-- WHAT IS BEING ASKED --
From the records below, pull each line that has "Hroom".

-- MATERIAL TO PROCESS --
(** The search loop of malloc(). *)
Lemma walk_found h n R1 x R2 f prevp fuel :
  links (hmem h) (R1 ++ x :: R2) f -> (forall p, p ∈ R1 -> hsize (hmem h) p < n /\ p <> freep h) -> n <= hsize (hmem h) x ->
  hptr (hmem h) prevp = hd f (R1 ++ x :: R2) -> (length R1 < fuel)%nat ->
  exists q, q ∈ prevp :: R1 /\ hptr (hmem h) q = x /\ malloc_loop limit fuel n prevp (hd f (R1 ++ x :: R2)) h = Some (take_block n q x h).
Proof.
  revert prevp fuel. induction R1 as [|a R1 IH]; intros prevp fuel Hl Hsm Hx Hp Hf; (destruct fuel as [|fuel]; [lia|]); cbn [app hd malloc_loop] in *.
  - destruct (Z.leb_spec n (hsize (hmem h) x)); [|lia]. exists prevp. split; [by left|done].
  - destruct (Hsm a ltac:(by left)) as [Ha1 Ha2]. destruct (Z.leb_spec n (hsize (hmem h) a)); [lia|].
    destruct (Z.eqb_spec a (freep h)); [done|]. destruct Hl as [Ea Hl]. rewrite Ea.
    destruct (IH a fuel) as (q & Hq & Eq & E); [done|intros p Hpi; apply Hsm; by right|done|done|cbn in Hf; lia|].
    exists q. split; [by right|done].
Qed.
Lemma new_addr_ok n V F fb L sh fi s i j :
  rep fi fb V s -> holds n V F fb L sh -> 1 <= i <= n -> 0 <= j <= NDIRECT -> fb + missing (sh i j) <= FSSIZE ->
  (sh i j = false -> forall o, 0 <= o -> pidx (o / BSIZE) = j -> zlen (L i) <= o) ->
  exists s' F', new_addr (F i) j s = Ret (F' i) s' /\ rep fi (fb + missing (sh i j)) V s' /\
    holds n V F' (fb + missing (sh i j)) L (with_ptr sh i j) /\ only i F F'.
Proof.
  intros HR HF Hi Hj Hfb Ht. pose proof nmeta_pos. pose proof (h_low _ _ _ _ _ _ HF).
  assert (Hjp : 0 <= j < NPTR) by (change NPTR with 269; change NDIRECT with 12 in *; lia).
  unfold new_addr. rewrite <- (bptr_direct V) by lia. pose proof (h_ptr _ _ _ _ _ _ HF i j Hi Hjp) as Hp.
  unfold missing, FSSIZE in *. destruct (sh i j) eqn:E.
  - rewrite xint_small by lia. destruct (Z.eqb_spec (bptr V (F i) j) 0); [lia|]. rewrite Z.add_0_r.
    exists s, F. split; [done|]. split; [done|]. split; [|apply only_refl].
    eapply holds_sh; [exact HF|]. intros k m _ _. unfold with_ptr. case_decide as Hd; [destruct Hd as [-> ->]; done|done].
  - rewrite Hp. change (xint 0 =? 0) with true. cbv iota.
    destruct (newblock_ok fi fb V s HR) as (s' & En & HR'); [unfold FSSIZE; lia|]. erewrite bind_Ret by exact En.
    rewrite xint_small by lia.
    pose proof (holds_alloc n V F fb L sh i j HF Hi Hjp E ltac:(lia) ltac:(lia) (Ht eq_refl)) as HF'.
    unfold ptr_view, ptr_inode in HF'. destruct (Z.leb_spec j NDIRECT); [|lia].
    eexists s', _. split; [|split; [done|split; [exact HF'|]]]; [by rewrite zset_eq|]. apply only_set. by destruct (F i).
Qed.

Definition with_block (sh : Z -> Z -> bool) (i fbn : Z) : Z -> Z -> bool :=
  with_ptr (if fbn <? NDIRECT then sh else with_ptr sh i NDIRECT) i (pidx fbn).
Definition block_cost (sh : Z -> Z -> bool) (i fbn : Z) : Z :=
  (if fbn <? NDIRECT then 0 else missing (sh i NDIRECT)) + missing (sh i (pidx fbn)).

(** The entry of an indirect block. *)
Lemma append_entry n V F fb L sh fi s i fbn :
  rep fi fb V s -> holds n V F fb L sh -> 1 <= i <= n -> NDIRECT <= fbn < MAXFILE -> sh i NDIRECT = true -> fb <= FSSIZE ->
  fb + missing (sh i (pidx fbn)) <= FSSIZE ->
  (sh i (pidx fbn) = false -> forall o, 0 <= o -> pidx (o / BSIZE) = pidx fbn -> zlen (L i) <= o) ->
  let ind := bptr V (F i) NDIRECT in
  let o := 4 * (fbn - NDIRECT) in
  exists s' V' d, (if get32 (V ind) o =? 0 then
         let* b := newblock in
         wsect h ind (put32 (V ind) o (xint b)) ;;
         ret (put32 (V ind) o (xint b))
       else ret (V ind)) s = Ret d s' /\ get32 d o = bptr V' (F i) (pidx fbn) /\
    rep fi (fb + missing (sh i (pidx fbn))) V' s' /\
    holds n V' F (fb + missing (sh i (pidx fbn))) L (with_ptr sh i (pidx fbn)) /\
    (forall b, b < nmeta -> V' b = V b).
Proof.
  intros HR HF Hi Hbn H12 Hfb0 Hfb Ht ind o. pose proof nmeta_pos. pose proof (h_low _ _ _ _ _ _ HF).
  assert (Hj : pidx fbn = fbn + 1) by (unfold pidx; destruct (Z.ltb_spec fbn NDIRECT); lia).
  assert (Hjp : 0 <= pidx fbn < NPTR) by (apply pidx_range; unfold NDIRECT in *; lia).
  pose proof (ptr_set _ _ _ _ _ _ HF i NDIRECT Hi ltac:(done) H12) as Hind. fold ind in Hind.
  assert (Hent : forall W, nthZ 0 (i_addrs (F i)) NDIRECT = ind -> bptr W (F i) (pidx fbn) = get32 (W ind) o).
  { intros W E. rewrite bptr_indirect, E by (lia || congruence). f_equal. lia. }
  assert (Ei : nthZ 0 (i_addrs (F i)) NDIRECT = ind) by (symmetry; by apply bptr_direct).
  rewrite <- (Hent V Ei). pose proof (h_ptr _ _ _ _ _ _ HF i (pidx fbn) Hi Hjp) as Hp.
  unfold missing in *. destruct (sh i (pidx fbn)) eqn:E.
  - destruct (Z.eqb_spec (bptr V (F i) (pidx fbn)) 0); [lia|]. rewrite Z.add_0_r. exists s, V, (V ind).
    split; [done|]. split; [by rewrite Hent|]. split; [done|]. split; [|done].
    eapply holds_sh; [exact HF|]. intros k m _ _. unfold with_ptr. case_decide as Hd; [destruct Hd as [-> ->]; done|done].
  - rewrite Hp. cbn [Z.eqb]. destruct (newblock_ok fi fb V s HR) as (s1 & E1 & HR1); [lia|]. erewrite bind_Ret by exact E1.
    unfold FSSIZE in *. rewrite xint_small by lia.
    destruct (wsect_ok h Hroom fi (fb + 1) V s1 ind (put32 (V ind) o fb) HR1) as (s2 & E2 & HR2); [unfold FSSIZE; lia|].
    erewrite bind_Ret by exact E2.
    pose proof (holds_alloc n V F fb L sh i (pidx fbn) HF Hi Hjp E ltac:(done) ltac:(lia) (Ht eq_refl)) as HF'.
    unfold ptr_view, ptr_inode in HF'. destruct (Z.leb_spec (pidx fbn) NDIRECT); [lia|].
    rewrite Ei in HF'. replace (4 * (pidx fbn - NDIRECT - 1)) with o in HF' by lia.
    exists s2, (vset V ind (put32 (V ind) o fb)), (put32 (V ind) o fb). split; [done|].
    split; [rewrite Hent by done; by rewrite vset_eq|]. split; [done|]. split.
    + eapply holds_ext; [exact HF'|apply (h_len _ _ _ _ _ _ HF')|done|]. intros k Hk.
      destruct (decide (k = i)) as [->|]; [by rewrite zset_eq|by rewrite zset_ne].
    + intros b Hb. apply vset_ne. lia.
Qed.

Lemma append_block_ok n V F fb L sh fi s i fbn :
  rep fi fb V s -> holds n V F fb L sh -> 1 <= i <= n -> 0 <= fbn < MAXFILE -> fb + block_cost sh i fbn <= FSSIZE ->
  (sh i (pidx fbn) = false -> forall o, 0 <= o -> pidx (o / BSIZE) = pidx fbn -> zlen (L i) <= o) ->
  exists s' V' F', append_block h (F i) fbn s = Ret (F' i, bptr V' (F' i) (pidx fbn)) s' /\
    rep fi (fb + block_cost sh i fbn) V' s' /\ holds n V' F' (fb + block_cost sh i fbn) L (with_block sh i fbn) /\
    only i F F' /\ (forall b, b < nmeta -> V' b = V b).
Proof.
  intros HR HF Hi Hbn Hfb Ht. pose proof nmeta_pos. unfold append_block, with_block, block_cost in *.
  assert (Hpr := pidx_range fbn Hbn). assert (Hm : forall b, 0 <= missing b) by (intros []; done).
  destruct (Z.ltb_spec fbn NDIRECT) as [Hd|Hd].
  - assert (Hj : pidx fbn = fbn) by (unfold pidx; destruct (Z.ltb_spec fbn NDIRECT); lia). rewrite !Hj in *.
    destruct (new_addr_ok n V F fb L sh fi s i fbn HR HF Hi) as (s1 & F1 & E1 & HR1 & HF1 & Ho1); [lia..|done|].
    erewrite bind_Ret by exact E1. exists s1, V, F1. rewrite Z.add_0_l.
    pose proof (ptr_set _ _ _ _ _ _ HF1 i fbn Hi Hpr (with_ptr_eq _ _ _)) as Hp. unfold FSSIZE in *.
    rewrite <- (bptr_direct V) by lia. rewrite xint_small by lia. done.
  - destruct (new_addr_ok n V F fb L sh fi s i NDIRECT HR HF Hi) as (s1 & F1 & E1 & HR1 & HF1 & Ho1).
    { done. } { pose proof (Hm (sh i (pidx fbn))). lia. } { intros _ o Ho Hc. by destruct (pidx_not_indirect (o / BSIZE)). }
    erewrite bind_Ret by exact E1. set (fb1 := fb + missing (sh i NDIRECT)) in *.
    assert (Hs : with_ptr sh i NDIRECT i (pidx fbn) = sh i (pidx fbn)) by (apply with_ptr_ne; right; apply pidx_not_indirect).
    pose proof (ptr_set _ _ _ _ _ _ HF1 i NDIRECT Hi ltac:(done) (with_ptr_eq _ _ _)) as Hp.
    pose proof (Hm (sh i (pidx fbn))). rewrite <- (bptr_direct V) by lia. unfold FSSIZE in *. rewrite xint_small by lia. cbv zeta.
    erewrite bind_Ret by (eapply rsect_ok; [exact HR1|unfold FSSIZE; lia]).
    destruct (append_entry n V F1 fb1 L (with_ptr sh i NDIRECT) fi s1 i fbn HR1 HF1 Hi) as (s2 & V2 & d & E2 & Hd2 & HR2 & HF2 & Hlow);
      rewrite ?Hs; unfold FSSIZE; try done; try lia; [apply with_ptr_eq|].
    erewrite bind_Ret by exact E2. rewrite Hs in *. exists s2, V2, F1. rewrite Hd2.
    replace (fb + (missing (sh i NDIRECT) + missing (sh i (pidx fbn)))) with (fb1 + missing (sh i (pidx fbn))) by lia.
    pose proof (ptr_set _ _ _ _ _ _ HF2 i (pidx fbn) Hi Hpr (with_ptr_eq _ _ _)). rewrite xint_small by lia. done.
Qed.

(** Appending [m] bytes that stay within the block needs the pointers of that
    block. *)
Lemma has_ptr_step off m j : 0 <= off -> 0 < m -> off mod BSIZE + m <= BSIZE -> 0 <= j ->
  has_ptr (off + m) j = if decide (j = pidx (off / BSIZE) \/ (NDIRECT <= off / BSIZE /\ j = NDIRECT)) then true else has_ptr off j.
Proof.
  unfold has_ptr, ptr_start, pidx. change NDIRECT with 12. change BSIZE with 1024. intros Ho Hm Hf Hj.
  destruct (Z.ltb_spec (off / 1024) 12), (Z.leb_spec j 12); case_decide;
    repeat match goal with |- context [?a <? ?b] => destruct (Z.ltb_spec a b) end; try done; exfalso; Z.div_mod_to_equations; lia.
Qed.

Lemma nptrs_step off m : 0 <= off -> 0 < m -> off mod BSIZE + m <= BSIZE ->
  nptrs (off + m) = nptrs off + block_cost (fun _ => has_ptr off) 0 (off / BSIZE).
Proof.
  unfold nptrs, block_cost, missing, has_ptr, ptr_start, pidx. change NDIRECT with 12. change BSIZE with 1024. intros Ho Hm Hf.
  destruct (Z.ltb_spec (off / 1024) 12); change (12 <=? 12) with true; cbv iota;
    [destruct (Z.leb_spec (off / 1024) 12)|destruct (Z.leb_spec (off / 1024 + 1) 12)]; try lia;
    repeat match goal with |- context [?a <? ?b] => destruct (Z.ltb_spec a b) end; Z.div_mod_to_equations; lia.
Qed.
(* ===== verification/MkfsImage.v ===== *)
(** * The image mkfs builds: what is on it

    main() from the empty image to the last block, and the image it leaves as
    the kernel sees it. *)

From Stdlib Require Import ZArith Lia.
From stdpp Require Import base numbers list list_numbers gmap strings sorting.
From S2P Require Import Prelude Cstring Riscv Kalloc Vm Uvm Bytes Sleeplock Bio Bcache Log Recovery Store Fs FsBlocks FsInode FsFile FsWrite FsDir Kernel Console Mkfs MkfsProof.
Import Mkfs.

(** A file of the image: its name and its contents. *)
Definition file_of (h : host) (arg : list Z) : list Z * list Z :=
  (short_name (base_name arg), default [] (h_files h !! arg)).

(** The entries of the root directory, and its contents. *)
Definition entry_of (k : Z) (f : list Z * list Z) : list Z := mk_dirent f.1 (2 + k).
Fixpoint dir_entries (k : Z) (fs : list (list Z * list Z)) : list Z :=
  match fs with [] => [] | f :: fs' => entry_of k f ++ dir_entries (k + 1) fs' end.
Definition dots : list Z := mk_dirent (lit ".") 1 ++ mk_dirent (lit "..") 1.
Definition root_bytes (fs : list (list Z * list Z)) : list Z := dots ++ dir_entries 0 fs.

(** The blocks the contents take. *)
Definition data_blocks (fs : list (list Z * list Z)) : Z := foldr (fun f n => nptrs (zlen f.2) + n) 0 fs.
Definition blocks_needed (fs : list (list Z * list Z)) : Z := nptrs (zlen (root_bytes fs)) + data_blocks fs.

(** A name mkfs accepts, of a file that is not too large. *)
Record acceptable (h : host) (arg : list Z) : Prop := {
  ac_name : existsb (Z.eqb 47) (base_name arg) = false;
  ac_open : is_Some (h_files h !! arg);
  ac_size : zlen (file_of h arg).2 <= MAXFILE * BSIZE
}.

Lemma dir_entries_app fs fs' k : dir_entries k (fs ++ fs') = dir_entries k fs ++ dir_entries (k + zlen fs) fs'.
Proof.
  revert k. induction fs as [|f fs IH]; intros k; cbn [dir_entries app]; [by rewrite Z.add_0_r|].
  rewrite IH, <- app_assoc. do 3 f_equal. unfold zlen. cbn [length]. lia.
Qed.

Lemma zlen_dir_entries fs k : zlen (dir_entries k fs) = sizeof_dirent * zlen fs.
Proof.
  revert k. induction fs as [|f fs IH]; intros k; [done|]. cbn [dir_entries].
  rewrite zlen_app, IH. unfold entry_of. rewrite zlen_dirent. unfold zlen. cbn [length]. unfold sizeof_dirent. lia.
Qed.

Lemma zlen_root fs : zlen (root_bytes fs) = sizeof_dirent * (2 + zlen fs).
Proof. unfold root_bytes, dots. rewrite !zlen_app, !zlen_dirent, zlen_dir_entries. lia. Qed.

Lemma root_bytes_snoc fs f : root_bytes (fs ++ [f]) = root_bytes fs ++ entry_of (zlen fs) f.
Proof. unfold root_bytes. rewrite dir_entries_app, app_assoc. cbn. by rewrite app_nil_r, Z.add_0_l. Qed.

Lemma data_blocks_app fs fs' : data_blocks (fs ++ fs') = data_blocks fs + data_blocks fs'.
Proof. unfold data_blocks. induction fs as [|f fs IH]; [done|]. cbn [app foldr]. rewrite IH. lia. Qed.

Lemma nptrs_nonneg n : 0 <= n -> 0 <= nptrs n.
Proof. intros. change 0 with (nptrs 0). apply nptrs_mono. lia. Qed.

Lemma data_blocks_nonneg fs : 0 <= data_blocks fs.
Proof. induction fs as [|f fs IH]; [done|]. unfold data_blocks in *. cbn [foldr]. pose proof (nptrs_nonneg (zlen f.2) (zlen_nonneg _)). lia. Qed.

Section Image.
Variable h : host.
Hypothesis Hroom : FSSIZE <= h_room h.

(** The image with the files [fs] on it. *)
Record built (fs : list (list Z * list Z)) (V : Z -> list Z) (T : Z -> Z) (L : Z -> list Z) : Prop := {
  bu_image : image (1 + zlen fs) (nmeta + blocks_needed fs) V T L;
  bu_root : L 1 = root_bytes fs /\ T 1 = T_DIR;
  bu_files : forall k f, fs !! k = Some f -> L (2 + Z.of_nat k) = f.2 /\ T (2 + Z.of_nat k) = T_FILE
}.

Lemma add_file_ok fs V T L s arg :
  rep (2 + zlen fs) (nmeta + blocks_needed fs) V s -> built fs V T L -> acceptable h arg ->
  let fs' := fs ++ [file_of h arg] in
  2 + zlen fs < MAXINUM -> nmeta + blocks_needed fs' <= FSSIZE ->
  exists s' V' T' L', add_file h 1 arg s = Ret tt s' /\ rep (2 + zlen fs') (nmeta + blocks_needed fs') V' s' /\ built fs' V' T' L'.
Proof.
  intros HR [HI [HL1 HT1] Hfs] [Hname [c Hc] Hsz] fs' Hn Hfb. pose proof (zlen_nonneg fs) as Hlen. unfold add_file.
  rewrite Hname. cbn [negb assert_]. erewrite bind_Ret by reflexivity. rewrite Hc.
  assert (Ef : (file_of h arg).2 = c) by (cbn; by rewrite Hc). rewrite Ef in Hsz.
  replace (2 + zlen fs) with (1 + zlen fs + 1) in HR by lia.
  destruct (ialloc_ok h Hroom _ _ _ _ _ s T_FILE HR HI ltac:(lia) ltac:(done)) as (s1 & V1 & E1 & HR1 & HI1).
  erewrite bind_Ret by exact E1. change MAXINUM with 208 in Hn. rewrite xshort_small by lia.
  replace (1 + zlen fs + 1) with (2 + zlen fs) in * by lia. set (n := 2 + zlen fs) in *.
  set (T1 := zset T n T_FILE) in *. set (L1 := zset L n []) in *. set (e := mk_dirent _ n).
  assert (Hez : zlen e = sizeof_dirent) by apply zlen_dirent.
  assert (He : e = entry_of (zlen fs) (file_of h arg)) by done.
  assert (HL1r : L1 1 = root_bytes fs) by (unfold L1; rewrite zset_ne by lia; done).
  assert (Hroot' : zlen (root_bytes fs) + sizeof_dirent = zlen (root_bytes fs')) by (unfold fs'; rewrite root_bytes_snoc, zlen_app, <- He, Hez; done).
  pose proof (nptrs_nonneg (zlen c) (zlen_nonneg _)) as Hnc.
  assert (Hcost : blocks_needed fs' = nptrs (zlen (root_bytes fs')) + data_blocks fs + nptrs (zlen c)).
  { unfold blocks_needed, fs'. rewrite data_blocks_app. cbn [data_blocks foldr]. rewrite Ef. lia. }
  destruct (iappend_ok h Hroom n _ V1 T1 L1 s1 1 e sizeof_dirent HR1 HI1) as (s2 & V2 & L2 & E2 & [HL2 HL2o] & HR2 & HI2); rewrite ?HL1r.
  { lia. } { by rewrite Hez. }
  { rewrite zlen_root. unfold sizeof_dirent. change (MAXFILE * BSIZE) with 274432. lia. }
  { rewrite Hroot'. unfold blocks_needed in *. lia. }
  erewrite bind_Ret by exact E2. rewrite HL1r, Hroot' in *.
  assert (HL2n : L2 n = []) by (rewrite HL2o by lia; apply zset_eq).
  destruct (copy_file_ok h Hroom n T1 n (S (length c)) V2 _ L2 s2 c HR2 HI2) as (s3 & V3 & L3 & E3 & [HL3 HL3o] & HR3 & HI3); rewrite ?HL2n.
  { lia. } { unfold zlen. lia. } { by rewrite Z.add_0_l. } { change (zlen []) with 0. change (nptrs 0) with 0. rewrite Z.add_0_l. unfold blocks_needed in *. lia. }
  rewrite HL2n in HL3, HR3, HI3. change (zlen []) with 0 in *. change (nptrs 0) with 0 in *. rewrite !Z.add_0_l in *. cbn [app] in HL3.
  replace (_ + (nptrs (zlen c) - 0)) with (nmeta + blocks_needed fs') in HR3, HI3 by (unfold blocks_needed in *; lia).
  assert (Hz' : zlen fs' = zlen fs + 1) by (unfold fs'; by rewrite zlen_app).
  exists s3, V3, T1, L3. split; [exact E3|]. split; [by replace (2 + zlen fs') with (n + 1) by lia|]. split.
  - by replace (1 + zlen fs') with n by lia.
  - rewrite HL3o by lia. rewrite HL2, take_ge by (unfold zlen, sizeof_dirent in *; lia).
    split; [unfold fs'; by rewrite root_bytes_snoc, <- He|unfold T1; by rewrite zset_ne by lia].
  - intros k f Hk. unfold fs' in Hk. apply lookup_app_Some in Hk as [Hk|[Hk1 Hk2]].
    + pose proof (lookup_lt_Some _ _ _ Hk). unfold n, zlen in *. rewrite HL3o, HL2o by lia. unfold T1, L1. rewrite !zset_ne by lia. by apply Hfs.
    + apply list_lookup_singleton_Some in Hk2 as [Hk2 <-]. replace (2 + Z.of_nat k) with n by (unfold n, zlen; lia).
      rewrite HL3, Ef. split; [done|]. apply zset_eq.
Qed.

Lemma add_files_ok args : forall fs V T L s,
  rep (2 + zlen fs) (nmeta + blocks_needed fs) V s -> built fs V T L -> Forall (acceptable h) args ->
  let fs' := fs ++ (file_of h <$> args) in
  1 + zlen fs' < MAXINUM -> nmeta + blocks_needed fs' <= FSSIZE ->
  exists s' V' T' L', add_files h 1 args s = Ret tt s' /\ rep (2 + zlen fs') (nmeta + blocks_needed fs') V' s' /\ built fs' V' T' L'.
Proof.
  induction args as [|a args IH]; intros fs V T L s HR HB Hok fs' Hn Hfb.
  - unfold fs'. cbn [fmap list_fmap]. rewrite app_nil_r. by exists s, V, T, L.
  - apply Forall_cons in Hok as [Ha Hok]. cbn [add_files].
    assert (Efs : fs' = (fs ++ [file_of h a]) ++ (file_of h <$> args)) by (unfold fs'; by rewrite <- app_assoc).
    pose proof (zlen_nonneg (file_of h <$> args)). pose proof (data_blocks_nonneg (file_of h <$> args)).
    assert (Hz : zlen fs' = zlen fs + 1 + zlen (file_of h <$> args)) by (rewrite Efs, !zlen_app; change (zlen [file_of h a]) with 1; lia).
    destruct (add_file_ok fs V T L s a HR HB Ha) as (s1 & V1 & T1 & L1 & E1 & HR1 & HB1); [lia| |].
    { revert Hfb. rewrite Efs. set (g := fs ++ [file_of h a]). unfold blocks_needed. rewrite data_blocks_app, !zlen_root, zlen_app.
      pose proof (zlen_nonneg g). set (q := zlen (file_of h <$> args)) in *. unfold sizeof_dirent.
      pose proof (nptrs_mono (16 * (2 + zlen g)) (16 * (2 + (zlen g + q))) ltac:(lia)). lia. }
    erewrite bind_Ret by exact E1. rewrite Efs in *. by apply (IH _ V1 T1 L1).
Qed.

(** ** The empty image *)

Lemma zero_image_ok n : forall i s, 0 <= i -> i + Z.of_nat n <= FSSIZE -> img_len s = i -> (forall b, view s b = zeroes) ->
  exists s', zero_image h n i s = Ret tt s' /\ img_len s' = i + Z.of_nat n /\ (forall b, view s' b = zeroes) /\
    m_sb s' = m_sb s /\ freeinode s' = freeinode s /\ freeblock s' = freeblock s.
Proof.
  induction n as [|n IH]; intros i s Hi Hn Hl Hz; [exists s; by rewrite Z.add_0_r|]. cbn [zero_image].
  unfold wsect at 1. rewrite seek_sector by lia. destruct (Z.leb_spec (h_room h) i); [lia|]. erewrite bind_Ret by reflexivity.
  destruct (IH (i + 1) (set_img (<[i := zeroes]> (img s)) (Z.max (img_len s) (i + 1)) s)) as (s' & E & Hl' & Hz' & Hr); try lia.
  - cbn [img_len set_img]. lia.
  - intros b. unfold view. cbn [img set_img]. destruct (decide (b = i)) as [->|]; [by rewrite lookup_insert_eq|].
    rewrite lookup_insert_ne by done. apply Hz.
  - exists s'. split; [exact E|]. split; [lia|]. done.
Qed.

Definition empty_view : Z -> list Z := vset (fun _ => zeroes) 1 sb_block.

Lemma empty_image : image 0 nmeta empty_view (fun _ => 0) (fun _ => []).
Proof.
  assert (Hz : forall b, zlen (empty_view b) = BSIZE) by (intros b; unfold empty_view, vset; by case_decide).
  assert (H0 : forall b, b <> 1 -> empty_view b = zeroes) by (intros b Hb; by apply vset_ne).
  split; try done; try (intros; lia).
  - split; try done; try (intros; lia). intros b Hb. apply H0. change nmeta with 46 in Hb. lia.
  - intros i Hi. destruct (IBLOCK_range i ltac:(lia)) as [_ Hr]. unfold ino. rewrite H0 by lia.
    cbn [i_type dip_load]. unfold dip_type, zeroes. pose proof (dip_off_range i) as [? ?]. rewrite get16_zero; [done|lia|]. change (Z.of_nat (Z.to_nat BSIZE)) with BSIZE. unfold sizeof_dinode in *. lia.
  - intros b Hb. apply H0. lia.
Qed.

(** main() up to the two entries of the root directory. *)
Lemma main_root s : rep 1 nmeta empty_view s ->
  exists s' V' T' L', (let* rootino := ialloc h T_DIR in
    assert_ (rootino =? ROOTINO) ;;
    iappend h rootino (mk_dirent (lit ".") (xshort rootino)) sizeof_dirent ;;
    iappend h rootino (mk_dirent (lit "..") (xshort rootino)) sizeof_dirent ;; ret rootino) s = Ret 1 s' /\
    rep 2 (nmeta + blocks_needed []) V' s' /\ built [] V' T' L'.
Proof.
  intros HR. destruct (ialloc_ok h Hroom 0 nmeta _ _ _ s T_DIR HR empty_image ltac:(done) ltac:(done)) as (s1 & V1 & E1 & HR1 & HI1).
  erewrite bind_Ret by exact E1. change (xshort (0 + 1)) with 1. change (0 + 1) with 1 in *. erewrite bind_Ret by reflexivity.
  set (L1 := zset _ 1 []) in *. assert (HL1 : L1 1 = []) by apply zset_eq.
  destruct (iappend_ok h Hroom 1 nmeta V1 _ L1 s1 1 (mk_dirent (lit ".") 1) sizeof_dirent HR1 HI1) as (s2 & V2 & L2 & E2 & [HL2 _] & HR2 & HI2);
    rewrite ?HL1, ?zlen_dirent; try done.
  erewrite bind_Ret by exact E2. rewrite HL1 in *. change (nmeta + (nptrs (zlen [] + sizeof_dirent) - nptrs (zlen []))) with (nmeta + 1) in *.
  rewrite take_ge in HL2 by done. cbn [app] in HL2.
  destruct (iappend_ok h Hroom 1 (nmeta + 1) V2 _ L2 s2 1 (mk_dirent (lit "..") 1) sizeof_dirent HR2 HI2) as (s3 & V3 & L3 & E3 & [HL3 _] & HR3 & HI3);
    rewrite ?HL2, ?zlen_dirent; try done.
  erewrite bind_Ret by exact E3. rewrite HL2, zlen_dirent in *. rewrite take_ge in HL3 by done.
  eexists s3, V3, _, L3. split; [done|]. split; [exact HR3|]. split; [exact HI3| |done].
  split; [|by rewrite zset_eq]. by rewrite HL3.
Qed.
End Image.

-- ANSWER FOR THIS EXERCISE --
    destruct (wsect_ok h Hroom fi (fb + 1) V s1 ind (put32 (V ind) o fb) HR1) as (s2 & E2 & HR2); [unfold FSSIZE; lia|].
Hypothesis Hroom : FSSIZE <= h_room h.
  destruct (ialloc_ok h Hroom _ _ _ _ _ s T_FILE HR HI ltac:(lia) ltac:(done)) as (s1 & V1 & E1 & HR1 & HI1).
  destruct (iappend_ok h Hroom n _ V1 T1 L1 s1 1 e sizeof_dirent HR1 HI1) as (s2 & V2 & L2 & E2 & [HL2 HL2o] & HR2 & HI2); rewrite ?HL1r.
  destruct (copy_file_ok h Hroom n T1 n (S (length c)) V2 _ L2 s2 c HR2 HI2) as (s3 & V3 & L3 & E3 & [HL3 HL3o] & HR3 & HI3); rewrite ?HL2n.
  intros HR. destruct (ialloc_ok h Hroom 0 nmeta _ _ _ s T_DIR HR empty_image ltac:(done) ltac:(done)) as (s1 & V1 & E1 & HR1 & HI1).
  destruct (iappend_ok h Hroom 1 nmeta V1 _ L1 s1 1 (mk_dirent (lit ".") 1) sizeof_dirent HR1 HI1) as (s2 & V2 & L2 & E2 & [HL2 _] & HR2 & HI2);
  destruct (iappend_ok h Hroom 1 (nmeta + 1) V2 _ L2 s2 1 (mk_dirent (lit "..") 1) sizeof_dirent HR2 HI2) as (s3 & V3 & L3 & E3 & [HL3 _] & HR3 & HI3);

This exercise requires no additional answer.